Search the entries below for the string "files" and give the number of lines that hold it, nothing else.
****************************************
Definition delimiter (u : string) : string :=
  match String.get (String.length u - 1) u with
  | Some "/"%char => ""
  | _ => "/"
  end.

Definition _buildRequests (wc : t) (pieceIndex offset length : Z)
  : Completion (list Request) :=
  match _torrent wc with
  | None => Throw (TypeError "Cannot read property 'pieceLength' of null")
  | Some tor =>
      let pieceOffset := pieceIndex * pieceLength tor in
      let rangeStart := pieceOffset + offset in
      let rangeEnd := rangeStart + length - 1 in
      let files := files tor in
      if (List.length files <=? 1)%nat then
        Normal [ {| r_url := url wc;
                    r_pieceIndex := pieceIndex;
                    r_offset := offset;
                    r_length := length;
                    r_fileOffsetInRange := None;
                    r_start := rangeStart;
                    r_end := rangeEnd |} ]
      else
        Normal
          (map (fun file =>
                  let fileEnd := f_offset file + f_length file - 1 in
                  {| r_url := url wc +:+ delimiter (url wc) +:+ f_path file;
                     r_pieceIndex := pieceIndex;
                     r_offset := offset;
                     r_length := length;
                     r_fileOffsetInRange := Some (Z.max (f_offset file - rangeStart) 0);
                     r_start := Z.max (rangeStart - f_offset file) 0;
                     r_end := Z.min fileEnd (rangeEnd - f_offset file) |})
               (List.filter (selected rangeStart rangeEnd) files))
  end.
****************************************
◆ Reply to the task ◆
3